▶ REQUIREMENT: From the records below, copy each line in which the string "Open" occurs.

---+---

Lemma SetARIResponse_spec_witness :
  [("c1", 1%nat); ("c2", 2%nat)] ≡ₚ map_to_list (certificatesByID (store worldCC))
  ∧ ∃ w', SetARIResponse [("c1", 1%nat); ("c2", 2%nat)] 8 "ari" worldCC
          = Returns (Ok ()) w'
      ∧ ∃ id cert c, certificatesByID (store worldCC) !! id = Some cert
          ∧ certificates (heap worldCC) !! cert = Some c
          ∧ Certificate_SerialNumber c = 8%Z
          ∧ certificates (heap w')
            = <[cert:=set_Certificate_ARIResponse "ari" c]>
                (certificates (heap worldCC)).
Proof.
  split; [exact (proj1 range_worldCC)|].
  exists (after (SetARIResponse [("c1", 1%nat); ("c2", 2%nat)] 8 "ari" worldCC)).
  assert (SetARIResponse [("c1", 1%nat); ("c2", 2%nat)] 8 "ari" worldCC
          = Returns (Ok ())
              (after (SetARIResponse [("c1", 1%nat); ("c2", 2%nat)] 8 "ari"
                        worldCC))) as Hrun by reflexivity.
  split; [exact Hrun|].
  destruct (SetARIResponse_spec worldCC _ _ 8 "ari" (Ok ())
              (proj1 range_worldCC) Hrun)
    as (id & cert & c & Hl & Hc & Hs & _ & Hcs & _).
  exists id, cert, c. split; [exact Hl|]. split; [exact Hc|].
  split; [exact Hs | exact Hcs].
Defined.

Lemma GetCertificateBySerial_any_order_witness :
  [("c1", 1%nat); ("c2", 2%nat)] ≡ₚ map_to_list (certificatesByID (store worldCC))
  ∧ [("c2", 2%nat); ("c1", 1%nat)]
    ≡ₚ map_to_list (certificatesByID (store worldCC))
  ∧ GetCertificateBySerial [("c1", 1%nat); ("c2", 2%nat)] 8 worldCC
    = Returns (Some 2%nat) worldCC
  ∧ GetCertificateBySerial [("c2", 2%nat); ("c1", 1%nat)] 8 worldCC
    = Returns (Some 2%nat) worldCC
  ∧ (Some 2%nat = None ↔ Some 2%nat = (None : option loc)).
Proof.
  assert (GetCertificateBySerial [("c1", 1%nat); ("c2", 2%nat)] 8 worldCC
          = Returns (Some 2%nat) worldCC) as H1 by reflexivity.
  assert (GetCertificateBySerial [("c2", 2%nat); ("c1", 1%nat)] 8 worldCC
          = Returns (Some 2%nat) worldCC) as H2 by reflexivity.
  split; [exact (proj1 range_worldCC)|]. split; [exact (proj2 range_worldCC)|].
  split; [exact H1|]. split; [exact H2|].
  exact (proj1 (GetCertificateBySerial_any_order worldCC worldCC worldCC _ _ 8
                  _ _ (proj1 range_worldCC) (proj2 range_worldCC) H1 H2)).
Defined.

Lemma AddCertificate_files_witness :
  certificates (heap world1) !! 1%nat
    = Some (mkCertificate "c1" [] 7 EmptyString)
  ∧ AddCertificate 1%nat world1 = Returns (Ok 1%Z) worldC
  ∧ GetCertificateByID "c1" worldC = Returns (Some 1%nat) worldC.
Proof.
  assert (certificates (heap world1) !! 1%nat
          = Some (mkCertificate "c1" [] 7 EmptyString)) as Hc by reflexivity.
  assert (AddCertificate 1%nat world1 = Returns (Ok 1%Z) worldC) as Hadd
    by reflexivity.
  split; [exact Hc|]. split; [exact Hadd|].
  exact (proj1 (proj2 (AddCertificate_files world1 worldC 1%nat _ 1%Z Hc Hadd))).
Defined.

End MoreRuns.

---+---

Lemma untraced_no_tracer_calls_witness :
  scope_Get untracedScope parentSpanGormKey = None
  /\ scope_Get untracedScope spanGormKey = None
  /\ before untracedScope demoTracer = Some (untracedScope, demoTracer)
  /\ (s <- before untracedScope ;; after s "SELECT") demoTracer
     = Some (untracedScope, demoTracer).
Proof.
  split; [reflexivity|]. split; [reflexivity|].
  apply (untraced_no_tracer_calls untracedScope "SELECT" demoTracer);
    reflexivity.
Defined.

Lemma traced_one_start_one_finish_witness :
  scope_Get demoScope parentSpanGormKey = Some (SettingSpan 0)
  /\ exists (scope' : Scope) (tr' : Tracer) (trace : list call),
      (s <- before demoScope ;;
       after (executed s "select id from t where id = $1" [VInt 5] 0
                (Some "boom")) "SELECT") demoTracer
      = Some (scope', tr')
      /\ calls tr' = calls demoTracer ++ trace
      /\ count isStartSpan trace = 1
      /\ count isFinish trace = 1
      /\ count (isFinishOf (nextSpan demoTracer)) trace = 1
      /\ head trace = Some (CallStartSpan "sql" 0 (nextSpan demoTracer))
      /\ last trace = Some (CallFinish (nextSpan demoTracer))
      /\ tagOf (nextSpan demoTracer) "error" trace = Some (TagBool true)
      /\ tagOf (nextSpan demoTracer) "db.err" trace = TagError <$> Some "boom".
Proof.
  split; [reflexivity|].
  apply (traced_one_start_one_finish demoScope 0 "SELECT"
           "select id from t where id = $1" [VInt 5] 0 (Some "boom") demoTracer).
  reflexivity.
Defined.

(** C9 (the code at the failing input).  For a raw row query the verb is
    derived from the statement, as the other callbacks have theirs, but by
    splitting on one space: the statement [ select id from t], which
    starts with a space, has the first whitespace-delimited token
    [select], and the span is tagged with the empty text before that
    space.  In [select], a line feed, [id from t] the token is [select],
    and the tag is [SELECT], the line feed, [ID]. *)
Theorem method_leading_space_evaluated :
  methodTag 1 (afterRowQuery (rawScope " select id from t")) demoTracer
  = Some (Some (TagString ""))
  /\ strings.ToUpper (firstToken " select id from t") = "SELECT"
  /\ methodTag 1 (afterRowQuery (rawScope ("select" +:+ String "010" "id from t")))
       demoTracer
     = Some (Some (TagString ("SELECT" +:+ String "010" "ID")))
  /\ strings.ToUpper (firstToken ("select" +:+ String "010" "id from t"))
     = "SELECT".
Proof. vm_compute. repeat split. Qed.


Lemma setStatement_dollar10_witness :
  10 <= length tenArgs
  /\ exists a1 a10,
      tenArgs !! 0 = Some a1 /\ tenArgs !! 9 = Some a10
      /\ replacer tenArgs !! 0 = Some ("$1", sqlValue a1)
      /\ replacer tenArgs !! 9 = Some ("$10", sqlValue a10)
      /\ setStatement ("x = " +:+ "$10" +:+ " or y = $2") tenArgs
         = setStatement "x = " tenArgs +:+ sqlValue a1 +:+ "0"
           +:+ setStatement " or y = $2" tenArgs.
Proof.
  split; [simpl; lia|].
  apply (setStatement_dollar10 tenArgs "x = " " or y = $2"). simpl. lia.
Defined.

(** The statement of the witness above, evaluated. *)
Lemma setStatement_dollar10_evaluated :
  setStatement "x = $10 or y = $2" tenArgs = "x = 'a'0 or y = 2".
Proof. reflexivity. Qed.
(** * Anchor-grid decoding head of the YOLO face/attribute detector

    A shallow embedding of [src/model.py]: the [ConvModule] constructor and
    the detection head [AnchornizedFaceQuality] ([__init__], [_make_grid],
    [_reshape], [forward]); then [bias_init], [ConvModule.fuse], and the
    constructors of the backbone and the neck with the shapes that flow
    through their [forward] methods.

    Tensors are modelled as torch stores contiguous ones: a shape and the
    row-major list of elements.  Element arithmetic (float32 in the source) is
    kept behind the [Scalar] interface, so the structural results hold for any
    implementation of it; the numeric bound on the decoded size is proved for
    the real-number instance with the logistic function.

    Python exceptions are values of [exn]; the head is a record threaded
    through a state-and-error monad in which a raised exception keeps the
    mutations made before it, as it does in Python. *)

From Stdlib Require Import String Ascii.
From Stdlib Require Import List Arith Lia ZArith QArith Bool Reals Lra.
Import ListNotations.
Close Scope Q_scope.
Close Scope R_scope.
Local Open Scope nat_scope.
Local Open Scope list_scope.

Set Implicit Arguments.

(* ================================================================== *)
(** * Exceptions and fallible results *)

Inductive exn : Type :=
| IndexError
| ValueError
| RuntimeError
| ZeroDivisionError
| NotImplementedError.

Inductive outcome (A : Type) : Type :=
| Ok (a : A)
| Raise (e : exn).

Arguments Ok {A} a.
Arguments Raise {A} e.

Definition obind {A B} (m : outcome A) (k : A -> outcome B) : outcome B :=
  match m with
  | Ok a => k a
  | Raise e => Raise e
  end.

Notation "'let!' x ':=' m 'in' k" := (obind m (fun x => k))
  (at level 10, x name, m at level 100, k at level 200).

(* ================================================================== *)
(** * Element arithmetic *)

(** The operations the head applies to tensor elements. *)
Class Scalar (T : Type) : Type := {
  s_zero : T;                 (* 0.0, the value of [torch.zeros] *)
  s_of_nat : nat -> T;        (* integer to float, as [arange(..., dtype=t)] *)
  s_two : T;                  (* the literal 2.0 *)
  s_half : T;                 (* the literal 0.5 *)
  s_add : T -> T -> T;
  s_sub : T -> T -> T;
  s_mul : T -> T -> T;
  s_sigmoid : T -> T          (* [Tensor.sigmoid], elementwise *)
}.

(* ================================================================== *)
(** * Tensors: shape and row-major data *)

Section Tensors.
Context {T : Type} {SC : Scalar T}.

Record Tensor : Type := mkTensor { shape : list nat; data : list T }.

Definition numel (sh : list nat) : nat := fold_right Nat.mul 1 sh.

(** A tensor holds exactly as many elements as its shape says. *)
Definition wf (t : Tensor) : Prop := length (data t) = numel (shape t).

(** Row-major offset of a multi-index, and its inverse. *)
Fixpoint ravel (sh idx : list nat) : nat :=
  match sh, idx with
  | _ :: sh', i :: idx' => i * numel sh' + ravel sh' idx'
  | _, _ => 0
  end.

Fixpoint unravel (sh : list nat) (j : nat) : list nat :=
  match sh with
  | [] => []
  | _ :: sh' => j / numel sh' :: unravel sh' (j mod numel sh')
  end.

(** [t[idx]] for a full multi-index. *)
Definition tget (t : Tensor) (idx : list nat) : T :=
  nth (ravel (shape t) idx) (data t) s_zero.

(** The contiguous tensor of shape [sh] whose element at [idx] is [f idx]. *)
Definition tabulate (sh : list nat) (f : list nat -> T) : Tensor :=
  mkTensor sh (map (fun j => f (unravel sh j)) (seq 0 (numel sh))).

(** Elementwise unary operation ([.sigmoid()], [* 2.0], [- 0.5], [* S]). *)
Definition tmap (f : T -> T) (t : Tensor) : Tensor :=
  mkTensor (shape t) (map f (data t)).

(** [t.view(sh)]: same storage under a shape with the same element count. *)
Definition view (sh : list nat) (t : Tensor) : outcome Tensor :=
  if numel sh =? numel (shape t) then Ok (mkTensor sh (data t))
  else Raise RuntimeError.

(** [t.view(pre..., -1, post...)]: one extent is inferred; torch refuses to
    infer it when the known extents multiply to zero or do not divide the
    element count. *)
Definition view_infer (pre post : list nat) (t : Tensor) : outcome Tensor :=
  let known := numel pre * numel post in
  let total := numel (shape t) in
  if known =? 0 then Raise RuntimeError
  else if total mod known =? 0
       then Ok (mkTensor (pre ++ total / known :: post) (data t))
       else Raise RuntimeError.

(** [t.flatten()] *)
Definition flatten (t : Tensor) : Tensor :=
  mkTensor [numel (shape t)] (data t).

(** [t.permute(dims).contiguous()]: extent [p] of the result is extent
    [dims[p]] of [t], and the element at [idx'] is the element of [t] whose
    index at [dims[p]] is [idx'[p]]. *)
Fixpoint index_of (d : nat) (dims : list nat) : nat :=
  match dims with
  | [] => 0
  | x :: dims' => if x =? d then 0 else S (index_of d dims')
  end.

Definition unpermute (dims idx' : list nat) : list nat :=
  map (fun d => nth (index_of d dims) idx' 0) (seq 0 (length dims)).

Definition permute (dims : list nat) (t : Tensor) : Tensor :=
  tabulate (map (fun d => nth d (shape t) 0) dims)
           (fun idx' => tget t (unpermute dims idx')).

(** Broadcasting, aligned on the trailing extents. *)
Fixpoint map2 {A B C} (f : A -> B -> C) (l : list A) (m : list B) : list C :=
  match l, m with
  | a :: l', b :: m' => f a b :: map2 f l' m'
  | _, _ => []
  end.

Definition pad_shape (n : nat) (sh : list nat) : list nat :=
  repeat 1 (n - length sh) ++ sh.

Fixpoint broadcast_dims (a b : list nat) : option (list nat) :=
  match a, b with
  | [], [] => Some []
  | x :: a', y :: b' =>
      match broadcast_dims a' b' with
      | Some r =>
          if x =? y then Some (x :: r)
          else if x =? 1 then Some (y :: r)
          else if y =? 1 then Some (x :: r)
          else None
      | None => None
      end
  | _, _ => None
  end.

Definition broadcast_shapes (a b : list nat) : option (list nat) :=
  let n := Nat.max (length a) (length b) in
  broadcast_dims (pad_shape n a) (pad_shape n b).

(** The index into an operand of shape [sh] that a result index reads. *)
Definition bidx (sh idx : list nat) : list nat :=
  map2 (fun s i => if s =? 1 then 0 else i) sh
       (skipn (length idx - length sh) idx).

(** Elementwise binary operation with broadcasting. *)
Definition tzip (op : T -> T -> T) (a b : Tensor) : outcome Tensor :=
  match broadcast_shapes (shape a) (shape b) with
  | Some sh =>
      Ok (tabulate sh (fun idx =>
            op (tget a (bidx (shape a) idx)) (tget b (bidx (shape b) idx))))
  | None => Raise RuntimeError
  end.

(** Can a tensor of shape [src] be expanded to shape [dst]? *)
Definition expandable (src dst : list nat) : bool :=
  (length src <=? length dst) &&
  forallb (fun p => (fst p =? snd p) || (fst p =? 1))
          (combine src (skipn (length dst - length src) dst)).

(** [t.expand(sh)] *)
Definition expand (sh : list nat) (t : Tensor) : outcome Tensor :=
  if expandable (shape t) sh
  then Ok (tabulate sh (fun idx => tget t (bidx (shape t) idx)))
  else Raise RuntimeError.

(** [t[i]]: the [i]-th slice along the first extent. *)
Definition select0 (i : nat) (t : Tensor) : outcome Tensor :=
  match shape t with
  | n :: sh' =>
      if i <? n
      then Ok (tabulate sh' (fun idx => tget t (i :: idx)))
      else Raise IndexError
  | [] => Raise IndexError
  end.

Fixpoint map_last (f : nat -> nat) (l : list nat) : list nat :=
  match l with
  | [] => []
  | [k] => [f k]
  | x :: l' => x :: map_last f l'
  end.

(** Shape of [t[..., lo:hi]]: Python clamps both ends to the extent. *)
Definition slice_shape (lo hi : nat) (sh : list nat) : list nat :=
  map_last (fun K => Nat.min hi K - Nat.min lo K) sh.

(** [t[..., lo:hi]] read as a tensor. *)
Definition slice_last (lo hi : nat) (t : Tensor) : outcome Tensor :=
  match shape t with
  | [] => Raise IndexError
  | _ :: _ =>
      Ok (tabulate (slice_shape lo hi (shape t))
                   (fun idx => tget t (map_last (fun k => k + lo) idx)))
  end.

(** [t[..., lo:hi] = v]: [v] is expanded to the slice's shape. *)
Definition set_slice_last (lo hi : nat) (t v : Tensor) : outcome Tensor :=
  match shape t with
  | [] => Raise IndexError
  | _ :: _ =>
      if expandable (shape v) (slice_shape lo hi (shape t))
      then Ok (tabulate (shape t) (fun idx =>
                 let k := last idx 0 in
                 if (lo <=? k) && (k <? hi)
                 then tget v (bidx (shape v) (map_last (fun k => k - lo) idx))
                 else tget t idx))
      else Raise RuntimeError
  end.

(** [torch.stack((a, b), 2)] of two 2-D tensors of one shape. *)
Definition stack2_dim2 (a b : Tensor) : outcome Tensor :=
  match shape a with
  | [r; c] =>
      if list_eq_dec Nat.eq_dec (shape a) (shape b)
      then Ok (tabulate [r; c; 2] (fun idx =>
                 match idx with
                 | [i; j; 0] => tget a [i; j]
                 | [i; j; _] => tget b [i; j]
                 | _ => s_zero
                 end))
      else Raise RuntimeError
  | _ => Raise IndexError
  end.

---+---

▶ YOUR SOLUTION:
Local Open Scope nat_scope.
Local Open Scope list_scope.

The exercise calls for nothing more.